Lemma rate_limited_turns (engine : Engine) (query : string) (max_retries : Z) :
  (3 <= len (strip query))%Z ->
  (forall k, exists e, engine query k = Raise e /\
                       in_COHERE_EXCEPTIONS (exn_class e) = true /\
                       is_rate_limit_error e = true) ->
  forall (fuel : nat) (attempt : Z) (w : World),
    (0 <= attempt)%Z ->
    max_retries = (attempt + Z.of_nat (S fuel))%Z ->
    exists w' : World,
      for_attempts (query_body engine query max_retries) (S fuel) attempt w
        = (Ret (Some msg_rate_limited), w') /\
      query_calls w' = (query_calls w + S fuel)%nat /\
      slept w' = slept w ++ backoff_waits 2 attempt fuel /\
      embed_calls w' = embed_calls w /\
      embed_input_type w' = embed_input_type w.
Proof.
  intros Hq Hrl. induction fuel as [|fuel IH]; intros attempt w Ha Hm.
  - cbn [for_attempts]. unfold query_body.
    rewrite query_try_valid by assumption.
    destruct (Hrl (query_calls w)) as (e & -> & Hc & Hr).
    unfold query_handlers. rewrite Hc, Hr.
    destruct (Z.ltb_spec attempt (max_retries - 1)); [lia |].
    eexists. split; [reflexivity |].
    cbn [count_query_call query_calls slept embed_calls embed_input_type
         backoff_waits seq map].
    rewrite app_nil_r. repeat split. lia.
  - cbn [for_attempts]. unfold query_body at 1.
    rewrite query_try_valid by assumption.
    destruct (Hrl (query_calls w)) as (e & -> & Hc & Hr).
    unfold query_handlers. rewrite Hc, Hr.
    destruct (Z.ltb_spec attempt (max_retries - 1)); [| lia].
    destruct (IH (attempt + 1)%Z
                 (sleep (inject_Z (2 ^ attempt * 2)) (count_query_call w)))
      as (w' & E & Hcalls & Hslept & Hemb & Hmode); [lia | lia |].
    exists w'. split; [exact E |].
    rewrite Hcalls, Hslept, Hemb, Hmode.
    cbn [sleep count_query_call query_calls slept embed_calls embed_input_type].
    rewrite backoff_waits_succ, <- app_assoc. cbn [app].
    rewrite (Z.mul_comm 2 (2 ^ attempt)).
    repeat split. lia.
Qed.

(** C4: with a query that passes validation and an engine that answers
    every call with a rate-limit error of the provider, the call makes
    [max_retries] attempts, sleeps [2 * 2^attempt] seconds after each
    attempt but the last, and returns the rate-limit message. *)
Theorem safe_query_engine_call_rate_limited :
  forall (engine : Engine) (query : string) (max_retries : Z) (w : World),
    (1 <= max_retries)%Z ->
    (3 <= len (strip query))%Z ->
    (forall k, exists e, engine query k = Raise e /\
                         in_COHERE_EXCEPTIONS (exn_class e) = true /\
                         is_rate_limit_error e = true) ->
    exists w' : World,
      safe_query_engine_call engine query max_retries w
        = (Ret (Some msg_rate_limited), w') /\
      Z.of_nat (query_calls w') = (Z.of_nat (query_calls w) + max_retries)%Z /\
      slept w' = slept w ++
                 map (fun attempt => inject_Z (2 * 2 ^ Z.of_nat attempt))
                     (seq 0 (Z.to_nat (max_retries - 1))) /\
      embed_calls w' = embed_calls w /\
      embed_input_type w' = embed_input_type w.
Proof.
  intros engine query max_retries w Hn Hq Hrl.
  unfold safe_query_engine_call, for_range.
  destruct (Z.to_nat max_retries) as [|fuel] eqn:F; [lia |].
  destruct (rate_limited_turns engine query max_retries Hq Hrl fuel 0%Z w)
    as (w' & E & Hcalls & Hslept & Hemb & Hmode); [lia | lia |].
  exists w'. split; [exact E |].
  split; [lia |]. split; [| split; assumption].
  rewrite Hslept. f_equal.
  replace (Z.to_nat (max_retries - 1)) with fuel by lia.
  unfold backoff_waits. apply map_ext. intros k. reflexivity.
Qed.

Lemma safe_query_engine_call_rate_limited_witness :
  exists w' : World,
    safe_query_engine_call
      (fun _ _ => Raise (mkExn TooManyRequestsError "status_code: 429"))
      "Compare TechCorp and InnovateLabs" 3 initial_world
      = (Ret (Some msg_rate_limited), w') /\
    Z.of_nat (query_calls w') = (Z.of_nat (query_calls initial_world) + 3)%Z /\
    slept w' = slept initial_world ++
               map (fun attempt => inject_Z (2 * 2 ^ Z.of_nat attempt))
                   (seq 0 (Z.to_nat (3 - 1))) /\
    embed_calls w' = embed_calls initial_world /\
    embed_input_type w' = embed_input_type initial_world.
Proof.
  apply (safe_query_engine_call_rate_limited
           (fun _ _ => Raise (mkExn TooManyRequestsError "status_code: 429"))
           "Compare TechCorp and InnovateLabs" 3 initial_world).
  - lia.
  - vm_compute. discriminate.
  - intros k. eexists. split; [reflexivity |]. split; reflexivity.
Defined.

(** The configuration calls stop at an authorization error of the
    provider: one construction is tried, nothing is slept and a
    [ValueError] naming the key goes to the caller. *)
Lemma configure_auth_error_fails_at_once
    (P : Provider) (what input_type : string) (max_retries : Z)
    (e : Exn) (w : World) :
  (1 <= max_retries)%Z ->
  api_key_configured P = true ->
  cohere_embedding P (embed_calls w) = Some e ->
  in_COHERE_EXCEPTIONS (exn_class e) = true ->
  is_rate_limit_error e = false ->
  is_auth_error e = true ->
  for_range (configure_body P what input_type max_retries) max_retries w
    = (Raise (mkExn ValueError ("Invalid API key: " ++ exn_str e)),
       count_embed_call w).
Proof.
  intros Hn Hk He Hc Hr Ha. unfold for_range.
  destruct (Z.to_nat max_retries) as [|fuel] eqn:F; [lia |].
  cbn [for_attempts]. unfold configure_body, configure_try.
  rewrite Hk, He. cbn [negb]. unfold configure_handlers.
  rewrite Hc, Hr, Ha. reflexivity.
Qed.

(** C2: the configuration calls give up at the first authorization error
    (one construction, no sleep, a [ValueError] naming the key), but the
    generative call does not: the same error from the engine is retried
    until the three attempts are used up, with a second between them,
    and the answer is the generic API-error message. *)
Theorem auth_error_retried_by_query_call :
  configure_embedding_for_search
    (mkProvider true (fun _ => Some unauthorized)) 2 initial_world
    = (Raise (mkExn ValueError
                "Invalid API key: status_code: 401, body: unauthorized"),
       mkWorld 1 0 [] None) /\
  configure_embedding_for_indexing
    (mkProvider true (fun _ => Some unauthorized)) 2 initial_world
    = (Raise (mkExn ValueError
                "Invalid API key: status_code: 401, body: unauthorized"),
       mkWorld 1 0 [] None) /\
  safe_query_engine_call
    (fun _ _ => Raise unauthorized) "What is the TechCorp strategy?" 3
    initial_world
    = (Ret (Some msg_api_error), mkWorld 0 3 [1%Q; 1%Q] None).
Proof.
  repeat split; vm_compute; reflexivity.
Qed.

(** No turn of the query loop raises: every [except] clause of
    [safe_query_engine_call] returns or goes on. *)
Lemma query_body_never_throws (engine : Engine) (query : string)
    (max_retries attempt : Z) (w : World) (e : Exn) :
  fst (query_body engine query max_retries attempt w) <> Throw e.
Proof.
  unfold query_body, query_try, query_handlers.
  repeat match goal with
         | |- context [if ?b then _ else _] => destruct b
         | |- context [match engine ?q ?k with _ => _ end] =>
             destruct (engine q k)
         | |- context [match exn_class ?x with _ => _ end] =>
             destruct (exn_class x)
         end;
    cbn; discriminate.
Qed.

Lemma query_loop_never_raises (engine : Engine) (query : string)
    (max_retries : Z) (fuel : nat) :
  forall (attempt : Z) (w : World),
  exists (r : option string) (w' : World),
    for_attempts (query_body engine query max_retries) fuel attempt w
      = (Ret r, w').
Proof.
  induction fuel as [|fuel IH]; intros attempt w; cbn [for_attempts].
  - eauto.
  - pose proof (query_body_never_throws engine query max_retries attempt w) as N.
    destruct (query_body engine query max_retries attempt w) as [[|v|e] w1].
    + apply IH.
    + eauto.
    + exfalso. apply (N e). reflexivity.
Qed.

(** ** Orchestrator *)

(** On a competitor list of strings [reason_and_act] returns a string.
    When the retrieval steps raise, the string is the configuration-error
    message for a [ValueError], one of the three fallback messages for a
    [RuntimeError] and the generic apology for any other exception; the
    generative call below it never raises. *)
Lemma reason_and_act_outcomes :
  forall (P : Provider) (query : string) (index : Index)
         (competitor_list : option (list string)) (w : World),
    let intent := analyze_query_intent query competitor_list in
    exists (s : string) (w' : World),
      reason_and_act P query index competitor_list w = (Ret s, w') /\
      match fst (retrieval_steps P query index intent w) with
      | Ret answer => s = answer
      | Raise e =>
          match exn_class e with
          | ValueError => s = msg_configuration_error e
          | RuntimeError =>
              s = if contains "rate limit" (lower (exn_str e))
                  then msg_agent_rate_limit
                  else if (contains "network" (lower (exn_str e))
                           || contains "connection" (lower (exn_str e)))%bool
                  then msg_agent_network
                  else msg_technical_issue e
          | _ => s = msg_agent_unexpected
          end
      end /\
      (forall (engine : Engine) (max_retries : Z) (w0 : World),
          exists (r : option string) (w1 : World),
            safe_query_engine_call engine query max_retries w0 = (Ret r, w1)) /\
      (query = "" \/ strip query = "" \/ (len (strip query) < 3)%Z ->
       forall (engine : Engine) (w0 : World),
         exists reason : string,
           safe_query_engine_call engine query 3 w0
             = (Ret (Some ("Query validation error: " ++ reason)%string), w0)).
Proof.
  intros P query index competitor_list w intent.
  unfold reason_and_act, execute_retrieval_and_analysis, try_except, ret.
  fold intent.
  destruct (retrieval_steps P query index intent w) as [[answer | e] w1].
  - exists answer, w1. cbn [fst].
    split; [reflexivity | split; [reflexivity | split]].
    + intros engine max_retries w0. apply query_loop_never_raises.
    + intros Hq engine w0. apply query_call_rejects; [lia | exact Hq].
  - exists (surface_error e), w1. cbn [fst].
    split; [reflexivity | split; [| split]].
    + unfold surface_error. destruct (exn_class e); reflexivity.
    + intros engine max_retries w0. apply query_loop_never_raises.
    + intros Hq engine w0. apply query_call_rejects; [lia | exact Hq].
Qed.

(** ** History ledgers *)

Section Ledger.

Import CompetitiveAgent.

Lemma append_entry_history (e : QueryHistoryEntry) (self : Agent) :
  query_history (append_entry e self) =
    (if (max_history_size self <? Z.of_nat (length (query_history self ++ [e])))%Z
     then tl (query_history self ++ [e])
     else query_history self ++ [e]) /\
  max_history_size (append_entry e self) = max_history_size self.
Proof.
  unfold append_entry, _add_to_history. destruct e as [ts q r t].
  cbn [timestamp query response processing_time].
  destruct (_ <? _)%Z; split; reflexivity.
Qed.
(** * vmSlice: the debugger's state mirror (src/store/vmSlice.ts)

    The slice is a Redux reducer map plus a handful of selectors.  Every
    reducer builds a fresh state with object spread, so the embedding is
    purely functional: a record for [VMSliceState], one Rocq function per
    case reducer and per selector, and a completion type for the two places
    where the TypeScript reads a property of a possibly-undefined value.

    JavaScript objects used as dictionaries ([Record<K, V>]) are finite maps
    over property keys, which are strings; a numeric key reaches the object
    through the language's number-to-string conversion, written
    [ToPropertyKey] below.  Numbers are the integers (cast, member, channel
    and frame numbers are), optional fields are [option]s, and two states
    are equal when they hold the same data: object identity is not
    modelled. *)

From stdpp Require Import gmap strings list fin_maps pretty.
From Stdlib Require Import ZArith.

#[local] Set Warnings "-register-all".
#[local] Open Scope Z_scope.

(** ** JavaScript runtime notions the slice relies on *)

Module Js.

(** Values whose TypeScript declarations live outside this file
    ([../vm], [dirplayer-js-api]).  [undefined] is not a constructor: a
    possibly-undefined value is an [option]. *)
Inductive JsValue : Type :=
  | JsNull
  | JsBoolean (b : bool)
  | JsNumber (n : Z)
  | JsString (s : string)
  | JsObject (props : gmap string JsValue).

Inductive JsError : Type := TypeError.

(** Outcome of evaluating an expression: a value or a thrown error. *)
Inductive Completion (A : Type) : Type :=
  | Normal (a : A)
  | Throw (e : JsError).
Arguments Normal {A} a.
Arguments Throw {A} e.

Definition bind {A B} (c : Completion A) (k : A → Completion B) : Completion B :=
  match c with
  | Normal a => k a
  | Throw e => Throw e
  end.

(** Numbers used as property keys are converted to their decimal string
    ([obj[1]] and [obj["1"]] name the same property). *)
Definition ToPropertyKey (n : Z) : string := pretty n.

(** The base of a property read [base.prop]: reading a property of
    [undefined] throws a TypeError, otherwise the read goes on with the
    object. *)
Definition require_object {A} (base : option A) : Completion A :=
  match base with
  | Some o => Normal o
  | None => Throw TypeError
  end.

(** [base?.prop]: optional chaining short-circuits to undefined. *)
Definition optional_access {A B} (base : option A) (prop : A → option B) : option B :=
  match base with
  | Some o => prop o
  | None => None
  end.

(** [xs.at(k)]: a negative index counts from the end; out of range is
    undefined. *)
Definition array_at {A} (xs : list A) (k : Z) : option A :=
  let i := if k <? 0 then Z.of_nat (length xs) + k else k in
  if i <? 0 then None else xs !! Z.to_nat i.

(** [{...o}] where [o] may be undefined: spreading undefined adds nothing. *)
Definition spread {V} (o : option (gmap string V)) : gmap string V :=
  match o with
  | Some props => props
  | None => ∅
  end.

(** [!s] for an optional string parameter: undefined and the empty string
    are the falsy strings. *)
Definition not_truthy (s : option string) : bool :=
  match s with
  | None => true
  | Some v => String.eqb v ""
  end.

(** [a === b] where [a] is a string and [b] an optional string. *)
Definition strict_eq (a : string) (b : option string) : bool :=
  match b with
  | Some v => String.eqb a v
  | None => false
  end.

End Js.
Import Js.

(** Sequencing of completions, so that [x ← c; k] reads as "evaluate [c],
    and go on with its value unless it threw". *)
#[global] Instance Completion_ret : MRet Completion := λ A a, Normal a.
#[global] Instance Completion_bind : MBind Completion := λ A B k c, Js.bind c k.

(** ** Data model *)

(** Object types declared in [../vm]; their fields are not visible from the
    slice, which only copies them around. *)
Abbreviation JsObj := (gmap string JsValue).
Abbreviation MemberSnapshot := (gmap string JsValue).
Abbreviation ScoreSpriteSnapshot := (gmap string JsValue).
Abbreviation ScoreSnapshot := JsValue.
Abbreviation IVMScope := JsValue.
Abbreviation JsBridgeDatum := JsValue.
Abbreviation Timer := JsValue.
Abbreviation DatumRef := Z.
Abbreviation ScriptInstanceId := Z.

(** [ICastMemberIdentifier], as [selectMemberSnapshotById] reads it. *)
Record ICastMemberIdentifier : Type := {
  castNumber : Z;
  memberNumber : Z;
}.

(** [ICastMemberRef] is the pair [[castLib, castMember]]. *)
Abbreviation ICastMemberRef := (Z * Z)%type.

(** [CastSnapshot], as [castMemberListChanged] builds it. *)
Record CastSnapshot : Type := {
  number : Z;
  members : gmap string MemberSnapshot;
}.

(** [JsBridgeBreakpoint]: the slice reads [script_name] only. *)
Record JsBridgeBreakpoint : Type := {
  script_name : string;
  other_props : JsObj;
}.
(** ** The separator after the replica-set name in direct mode *)

(** In direct mode, when the connection string is not an SRV one and
    neither an [authSource] nor a user name is set, the ["&"] written after
    the replica-set name is followed by nothing or by the ["&"] of the first
    option: every URI ends in ["&"] or holds ["&&"]. *)
Theorem direct_uri_dangling_separator (shards : list Shard) (c : ConnString)
    (o : Oracle) (uris : list string) (err : option error) :
  HasPrefix (Original c) "mongodb+srv" = false ->
  nonempty (AuthSource c) = false ->
  nonempty (Username c) = false ->
  run (GetAllServerURIs shards c) o = Ok (uris, err) ->
  Forall (fun uri => (exists head, uri = head +:+ "&")
                     \/ Contains uri "&&" = true)
    uris.
Proof.
  intros Hsrv Hauth Huser Hrun.
  destruct (separator_cases shards) as [Hall|Hex];
    [|rewrite GetAllServerURIs_panics in Hrun by assumption; discriminate].
  rewrite GetAllServerURIs_ok in Hrun by assumption. injection Hrun as <- _.
  apply direct_uris_all. intros setName finalHost.
  unfold direct_uri, direct_auth. rewrite Hsrv, Hauth, Huser.
  destruct (query_suffix_shape c true []) as (params & Hparams & Hshape).
  assert (direct_params c = params) as ->.
  { unfold direct_params. now rewrite Hparams. }
  destruct Hshape as [->|Hamp].
  - left. exists ("mongodb://" +:+ credentials c +:+ finalHost
                  +:+ "/?replicaSet=" +:+ setName).
    norm_app. reflexivity.
  - right. apply HasPrefix_inv in Hamp. rewrite Hamp.
    replace ("mongodb://" +:+ credentials c +:+ finalHost +:+ "/?replicaSet="
             +:+ setName +:+ "&" +:+ "" +:+ "&"
             +:+ drop (String.length "&") params)
      with (("mongodb://" +:+ credentials c +:+ finalHost +:+ "/?replicaSet="
             +:+ setName)
            +:+ "&&" +:+ drop (String.length "&") params)
      by (norm_app; reflexivity).
    apply Contains_app_mid.
Qed.
Lemma list_ascii_of_append (a b : string) :
  list_ascii_of_string (String.append a b)
  = list_ascii_of_string a ++ list_ascii_of_string b.
Proof.
  induction a as [|c a IH]; [reflexivity|].
  rewrite append_cons. cbn [list_ascii_of_string app]. now rewrite IH.
Qed.

Lemma append_inv_tail (a b s : string) :
  String.append a s = String.append b s -> a = b.
Proof.
  intros H. apply (f_equal list_ascii_of_string) in H.
  rewrite !list_ascii_of_append in H. apply app_inv_tail in H.
  apply (f_equal string_of_list_ascii) in H.
  now rewrite !string_of_list_ascii_of_string in H.
Qed.

Lemma chunk_path_inj (i j : Z) :
  0 <= i -> 0 <= j -> chunk_path i = chunk_path j -> i = j.
Proof.
  intros Hi Hj H. unfold chunk_path, OUTPUT_DIR in H.
  repeat rewrite append_cons in H. rewrite !append_nil_l in H.
  injection H as H. apply append_inv_tail in H.
  pose proof (format_04d_read i Hi) as Ri.
  pose proof (format_04d_read j Hj) as Rj.
  rewrite H, Rj in Ri. injection Ri as Ri. lia.
Qed.

Lemma chunk_path_not_final (i : Z) : chunk_path i <> FINAL_OUTPUT.
Proof.
  unfold chunk_path, OUTPUT_DIR, FINAL_OUTPUT.
  repeat rewrite append_cons. discriminate.
Qed.

End ChunkPaths.

(** Two chunk numbers never share a file, and no chunk file is the final
    output file: the file name gives the number back. *)
Theorem chunk_paths_distinct (i j : Z) :
  0 <= i -> 0 <= j ->
  (chunk_path i = chunk_path j <-> i = j)
  /\ chunk_path i <> FINAL_OUTPUT.
Proof.
  intros Hi Hj. split; [|apply chunk_path_not_final].
  split; [now apply chunk_path_inj | now intros ->].
Qed.

Lemma chunk_paths_distinct_witness :
  (chunk_path 7 = chunk_path 12345 <-> 7 = 12345)
  /\ chunk_path 7 <> FINAL_OUTPUT.
Proof. apply (chunk_paths_distinct 7 12345); lia. Defined.


(* ===================================================================== *)
(** ** The merge: [add_silence] and [merge_wav_files] *)
(* ===================================================================== *)

Section MergeFacts.

Variable h : host.

Lemma writable_readable (p : params) : writable p = true -> readable p = true.
Proof.
  unfold writable, readable. intros H.
  repeat (apply andb_true_iff in H as [H ?]).
  now apply andb_true_iff.
Qed.

Lemma writable_framerate (p : params) : writable p = true -> 1 <= framerate p.
Proof.
  unfold writable. intros H. apply andb_true_iff in H as [_ H].
  now apply Z.leb_le in H.
Qed.

Lemma wave_open_rb_holds (sigma : fs) (path : string)
    (seg : params * list byte) :
  holds sigma path seg -> wave_open_rb sigma path = Ok seg.
Proof.
  intros [Hfile Hread]. unfold wave_open_rb, decode. rewrite Hfile, Hread.
  now destruct seg.
Qed.

(** Opening a file depends on that file only. *)
Lemma wave_open_rb_agree (sigma sigma' : fs) (path : string) :
  sigma !! path = sigma' !! path ->
  wave_open_rb sigma path = wave_open_rb sigma' path.
Proof. unfold wave_open_rb. now intros ->. Qed.

(** Away from the output path the loop reads the file system. *)
Lemma open_input_other (sigma : fs) (output_path : string) (p : params)
    (wr : writer) (wav_file : string) :
  wav_file <> output_path ->
  open_input h sigma output_path p wr wav_file = wave_open_rb sigma wav_file.
Proof.
  intros Hne. unfold open_input.
  now rewrite (proj2 (String.eqb_neq _ _) Hne).
Qed.

Lemma open_input_agree (sigma sigma' : fs) (output_path : string)
    (p : params) (wr : writer) (wav_file : string) :
  (wav_file <> output_path -> sigma !! wav_file = sigma' !! wav_file) ->
  open_input h sigma output_path p wr wav_file
  = open_input h sigma' output_path p wr wav_file.
Proof.
  intros Hagree. unfold open_input.
  destruct (String.eqb_spec wav_file output_path) as [_|Hne]; [reflexivity|].
  apply wave_open_rb_agree. now apply Hagree.
Qed.

(** The loop depends on the files it opens only. *)
Lemma merge_loop_agree (sigma sigma' : fs) (output_path : string)
    (p : params) (pause total : Z) (wav_files : list string) :
  (forall f, In f wav_files -> f <> output_path ->
             sigma !! f = sigma' !! f) ->
  forall i wr,
    merge_loop h sigma output_path p pause total i wav_files wr
    = merge_loop h sigma' output_path p pause total i wav_files wr.
Proof.
  induction wav_files as [|f rest IH]; intros Hagree i wr; [reflexivity|].
  cbn [merge_loop].
  rewrite (open_input_agree sigma sigma' output_path p wr f)
    by (apply Hagree; now left).
  assert (forall j wr',
            merge_loop h sigma output_path p pause total j rest wr'
            = merge_loop h sigma' output_path p pause total j rest wr')
    as Hrest.
  { apply IH. intros g Hg. apply Hagree. now right. }
  destruct (open_input h sigma' output_path p wr f) as [seg|e];
    [|reflexivity].
  destruct (writeframes p wr (all_frames seg)) as [wr1|e]; [|reflexivity].
  destruct (i <? total - 1); [|apply Hrest].
  destruct (add_silence h pause _ _ _) as [silence|e]; [|reflexivity].
  destruct (writeframes p wr1 silence) as [wr2|e]; [|reflexivity].
  apply Hrest.
Qed.

Lemma header_fits_le (p : params) (m n : Z) :
  header_fits p n = true -> m <= n -> header_fits p m = true.
Proof.
  unfold header_fits. intros H Hle.
  repeat (apply andb_true_iff in H as [H ?]).
  apply Z.ltb_lt in H.
  repeat (apply andb_true_iff; split); try assumption.
  apply Z.ltb_lt. lia.
Qed.

Lemma header_fits_size (p : params) (n : Z) :
  header_fits p n = true -> 36 + n < 2 ^ 32.
Proof.
  unfold header_fits. intros H.
  repeat (apply andb_true_iff in H as [H ?]).
  now apply Z.ltb_lt in H.
Qed.

Lemma header_fits_framerate (p : params) (n : Z) :
  header_fits p n = true -> framerate p < 2 ^ 32.
Proof.
  unfold header_fits. intros H.
  repeat (apply andb_true_iff in H as [H ?]).
  match goal with H : (framerate p <? 2 ^ 32) = true |- _ =>
    now apply Z.ltb_lt in H end.
Qed.

(** A call of [writeframes] whose data still fits. *)
Lemma writeframes_fits (p : params) (wr : writer) (data : list byte) :
  (header_written wr = false -> written wr = []) ->
  header_fits p (Z.of_nat (List.length (written wr ++ data))) = true ->
  writeframes p wr data = Ok (Writer true (written wr ++ data)).
Proof.
  intros Hfresh Hfits. unfold writeframes.
  destruct wr as [[|] acc]; cbn [header_written written] in *.
  - destruct data as [|b data]; [now rewrite app_nil_r|].
    apply header_fits_size in Hfits.
    now rewrite (proj2 (Z.ltb_lt _ _) Hfits).
  - rewrite (Hfresh eq_refl) in *. cbn [app] in *. now rewrite Hfits.
Qed.

(** The silence inside the range where the float quotient is exact. *)
Lemma add_silence_exact (duration_ms sample_rate channels sampwidth : Z) :
  Z.abs (sample_rate * duration_ms) < 2 ^ 53 ->
  add_silence h duration_ms sample_rate channels sampwidth
  = Ok (repeat x00
          (Z.to_nat (Z.quot (sample_rate * duration_ms) 1000
                     * channels * sampwidth))).
Proof.
  intros Hb. unfold add_silence, silence_frames.
  now rewrite (proj2 (Z.ltb_lt _ _) Hb).
Qed.

Lemma sep_concat_cons2 (sep a b : list byte) (rest : list (list byte)) :
  sep_concat sep (a :: b :: rest) = a ++ sep ++ sep_concat sep (b :: rest).
Proof. reflexivity. Qed.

▸ Exercise requirements: Go over the data above and copy every line that has the word "them" in it.

▸ Result for this task:
    until the three attempts are used up, with a second between them,
    slice, which only copies them around. *)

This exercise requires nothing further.